米国に拠点を置く国際的な生殖権団体Ipasによると、年次会議はアリゾナ州に拠点を置く中絶反対や包括的な性教育(CSE)反対を主張するキリスト教運動団体Family Watch International(FWI)の支援を受けている。また、オランダ発のロビー団体Christian Council Internationalも同様の立場を取っている。
今年の会議は6月にガーナ議会が主催し、アフリカ家族主権と価値に関するアフリカ条約の草案が作成された。この条約は中絶とCSEを非難し、ジェンダーは男性か女性かのいずれかであると主張し、親権が子供の権利を上回ると述べている。草案はFWIのウェブサイトに掲載されている。

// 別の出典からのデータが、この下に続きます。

Lemma fix_hyphenated_words_cons current rest :
  fix_hyphenated_words (current :: rest)
  = if ends_with_hyphen current
    then match rest with
         | next :: rest' => (removelast current ++ next) :: fix_hyphenated_words rest'
         | [] => [sub re_inner_hyphen repl_12 current]
         end
    else sub re_inner_hyphen repl_12 current :: fix_hyphenated_words rest.
Proof. reflexivity. Qed.

(** ** [remove_non_ingredients] *)

Lemma unique_from_fixed : forall l seen,
  NoDup (map lower_str l) ->
  (forall x, In x l -> ~ In (lower_str x) seen) ->
  unique_from seen l = l.
Proof.
  induction l as [|ing rest IH]; intros seen D S; [reflexivity|].
  cbn [unique_from]. cbn [map] in D. inversion D as [|y ys Hn Hd]; subst.
  destruct (existsb (str_eqb (lower_str ing)) seen) eqn:E.
  - apply existsb_str_eqb in E. exfalso. apply (S ing); [left; reflexivity|exact E].
  - f_equal. apply IH; [exact Hd|]. intros x Hx [C|C].
    + apply Hn. rewrite C. apply in_map. exact Hx.
    + apply (S x); [right; exact Hx|exact C].
Qed.

Lemma filter_filter {A} (p : A -> bool) (l : list A) : filter p (filter p l) = filter p l.
Proof.
  induction l as [|x l IH]; [reflexivity|]. cbn [filter].
  destruct (p x) eqn:E; [cbn [filter]; rewrite E, IH; reflexivity|exact IH].
Qed.

(** X18.  [fix_hyphenated_words] loses nothing but hyphens and whitespace:
    the other characters of the entries come out as they went in, in the
    same order; and it returns at least half as many entries as it was
    given, and no more. *)
Theorem X18_fix_hyphenated_words_keeps_the_letters (ingredients_list : list str) :
  filter (cnot (cor is_space (is_char "-"))) (concat (fix_hyphenated_words ingredients_list))
  = filter (cnot (cor is_space (is_char "-"))) (concat ingredients_list)
  /\ length (fix_hyphenated_words ingredients_list) <= length ingredients_list
  /\ length ingredients_list <= 2 * length (fix_hyphenated_words ingredients_list).
Proof.
  set (P := fun l : list str =>
              filter (cnot (cor is_space (is_char "-"))) (concat (fix_hyphenated_words l))
              = filter (cnot (cor is_space (is_char "-"))) (concat l)
              /\ length (fix_hyphenated_words l) <= length l
              /\ length l <= 2 * length (fix_hyphenated_words l)).
  assert (G : forall l, P l /\ forall x, P (x :: l)).
  2:{ apply (G ingredients_list). }
  induction l as [|y l [IH1 IH2]].
  - split; [repeat split; simpl; lia|].
    intros x. unfold P. rewrite fix_hyphenated_words_cons.
    destruct (ends_with_hyphen x); cbn [concat length];
      rewrite !app_nil_r, sub_inner_hyphen_letters; repeat split; simpl; lia.
  - split; [apply IH2|]. intros x. unfold P. rewrite fix_hyphenated_words_cons.
    destruct (ends_with_hyphen x) eqn:E.
    + destruct IH1 as (F & L1 & L2). cbn [concat length].
      split; [|split; lia].
      rewrite (ends_with_hyphen_last _ E) at 2.
      rewrite !filter_app, F. cbn [filter].
      change (cnot (cor is_space (is_char "-")) "-"%char) with false. cbv iota.
      rewrite app_nil_r, <- !app_assoc. reflexivity.
    + destruct (IH2 y) as (F & L1 & L2). cbn [concat length] in *.
      split; [|split; lia].
      rewrite !filter_app, sub_inner_hyphen_letters. f_equal.
      rewrite <- filter_app. exact F.
Qed.

(** X19.  [fix_hyphenated_words] leaves a list without hyphens as it is. *)
Theorem X19_without_hyphens_nothing_changes (ingredients_list : list str) :
  Forall (fun ing => ~ In "-"%char ing) ingredients_list ->
  fix_hyphenated_words ingredients_list = ingredients_list.
Proof.
  induction 1 as [|x l Hx Hl IH]; [reflexivity|].
  rewrite fix_hyphenated_words_cons.
  destruct (ends_with_hyphen x) eqn:E.
  - exfalso. apply Hx. apply ends_with_hyphen_in. exact E.
  - rewrite IH, (sub_inner_hyphen_fixed _ Hx). reflexivity.
Qed.

Lemma X19_without_hyphens_nothing_changes_witness :
  Forall (fun ing => ~ In "-"%char ing) (map s2l ["Aqua"; "Cetyl Alcohol"]%string)
  /\ fix_hyphenated_words (map s2l ["Aqua"; "Cetyl Alcohol"]%string)
     = map s2l ["Aqua"; "Cetyl Alcohol"]%string.
Proof.
  assert (H : Forall (fun ing => ~ In "-"%char ing) (map s2l ["Aqua"; "Cetyl Alcohol"]%string)).
  { repeat constructor; apply count_zero_not_in; reflexivity. }
  split; [exact H|].
  exact (X19_without_hyphens_nothing_changes (map s2l ["Aqua"; "Cetyl Alcohol"]%string) H).
Defined.

(** X20.  [remove_non_ingredients] is idempotent: run on its own result,
    it returns it unchanged. *)
Theorem X20_remove_non_ingredients_idempotent (ingredients_list : list str) :
  remove_non_ingredients (remove_non_ingredients ingredients_list)
  = remove_non_ingredients ingredients_list.
Proof.
  unfold remove_non_ingredients.
  rewrite (unique_from_fixed
             (filter (fun ing => (negb (is_non_ingredient ing) && Nat.leb 2 (length ing))%bool)
                     (unique_from [] ingredients_list)) []).
  - apply filter_filter.
  - apply filter_keeps_unique. apply unique_from_nodup.
  - intros x _ [].
Qed.

(** ** What a run costs in requests *)

Lemma get_ingredient_data_costs server l0 n0 t e :
  preserves (fun s => l0 <= length (lookups (snd s))
                      /\ n0 + (length (lookups (snd s)) - l0) <= length (sent (snd s))
                      /\ length (sent (snd s)) <= n0 + 2 * (length (lookups (snd s)) - l0))
            (get_ingredient_data server t e).
Proof.
  intros s (H1 & H2 & H3).
  destruct (get_ingredient_data server t e s) as [r s1] eqn:E. cbn [snd].
  pose proof (get_ingredient_data_lookups server _ _ _ _ _ E) as L.
  apply get_ingredient_data_requests in E. destruct E as (t1 & _ & R).
  rewrite L, length_app. cbn [length].
  destruct (ingredient_found r).
  - destruct R as (t2 & url & _ & R & _). rewrite R, length_app. cbn [length]. lia.
  - rewrite R, length_app. cbn [length]. lia.
Qed.

(** X21.  A run of [smart_analyze_list] sends its requests in lookups only,
    one or two for each: the number of requests it adds to the log is at
    least the number of its lookups and at most twice that number. *)
Theorem X21_one_or_two_requests_per_lookup
    (server : World -> str -> Response * N) (new_client : bool)
    (l : list str) (s : EWGSkindeepAPI * World) :
  length (sent (snd s))
  + length (new_lookups (smart_analyze_list_with server new_client l) s)
  <= length (sent (snd (snd (smart_analyze_list_with server new_client l s))))
  /\ length (sent (snd (snd (smart_analyze_list_with server new_client l s))))
     <= length (sent (snd s))
        + 2 * length (new_lookups (smart_analyze_list_with server new_client l) s).
Proof.
  unfold new_lookups. rewrite length_skipn.
  destruct (smart_analyze_list_keeps server new_client
              (fun s' => length (lookups (snd s)) <= length (lookups (snd s'))
                         /\ length (sent (snd s))
                            + (length (lookups (snd s')) - length (lookups (snd s)))
                            <= length (sent (snd s'))
                         /\ length (sent (snd s'))
                            <= length (sent (snd s))
                               + 2 * (length (lookups (snd s')) - length (lookups (snd s))))
              (get_ingredient_data_costs server _ _)
              (fun _ c c' w H => H) l s) as (H1 & H2 & H3).
  - cbn beta. lia.
  - split; assumption.
Qed.
(** * PERMAFROST whitepaper build script: anchors and heading buffer

    A shallow embedding of the control-flow core of
    [docs/cryptography/permafrost-whitepaper-build.py]:

    - [_make_anchor], the heading-text -> anchor-id function, together with
      the fragment of Python's [re] and [str] it relies on;
    - the table-of-contents loop that re-derives anchors from [toc_entries];
    - the buffered heading system ([_pending_heading], [_flush_heading],
      [_flush_heading_with], [section_heading], [sub_heading],
      [sub_sub_heading], [spacer] and the content helpers);
    - the inline markup helpers [esc], [b], [i] and [mono], and the row
      markup of the table-of-contents loop.

    Python [str] values are sequences of Unicode code points; they are
    modelled as lists of [N].  The flowable constructors of the external
    [generator] module are modelled as the constructors of an inductive
    type. *)

From Stdlib Require QArith.QArith_base.
From Stdlib Require Import String Ascii NArith ZArith Bool Arith Lia List.
Import ListNotations.

Set Warnings "-register-all".

Local Open Scope list_scope.

(* ================================================================== *)
(** ** Text: Python [str] as a list of code points *)
(* ================================================================== *)

Module Text.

ガーナ議会が通過した反LGBTQ+法案は、「非常に効果的な政治的ツール」であり、国内の強力な宗教団体の支援を受けていると、ケープコート大学の研究者アマンダ・オドイ氏は語った。しかし、オドイ氏は続けて、「これらの国際的団体が反LGBT運動を強化し、資金提供し、声を上げる上で非常に重要な役割を果たしました」と述べた。
彼女は、ガーナの法案がウガンダの法律と似ていること、また法案が「LGBTTQAP+」という略語を使っていることにも言及した。この略語には、ガーナでは一般的ではない「疑問を持つ人」(questioning)という語も含まれている。
Rightify GhanaというLGBTQ+支援NGOのエベネザー・ピーガ氏(会長)によると、今年のアフリカ議会会議をガーナで開催したのは、国際的影響力の高さを考慮した意図的な決定だった。「ガーナはウガンダが持たない多くの資格を持っています…アフリカの他の国々にはない影響力があります」とピーガ氏は語り、ガーナの安定した民主主義、自由で公正な選挙、比較的高い報道の自由などを挙げた。
西アフリカ全体で、LGBTQ+の人々は新しい厳しい法律の影響を受けている。パリに拠点を置くフランス・セネガル人活動家マラメ・カネ氏によると、セネガルではこの法律により、男性同士のセックスやトランスジェンダー女性のHIV予防が妨げられており、LGBTQ+弁護士にも影響が出ている。
ガンビアのHIV対策の専門家によると、今年だけで約100人のセネガル人がガンビアに逃れてきたが、資金がないためほとんどがセネガルに戻ったという。ガンビアでは既に同性愛行為は最長無期懲役に処せられ、トランスジェンダー女性は異性装着禁止法によって犯罪化されている。しかし、この専門家は政府が法律をさらに強化し、HIV対策がさらに困難になる可能性があると懸念している。
セネガルでの取締り行動により、ガンビアでもホモフォビアが増加していると彼は述べ、続けて「ガンビアとセネガルは同じ文化、同じ宗教、ほぼすべてが共通しています」と語った。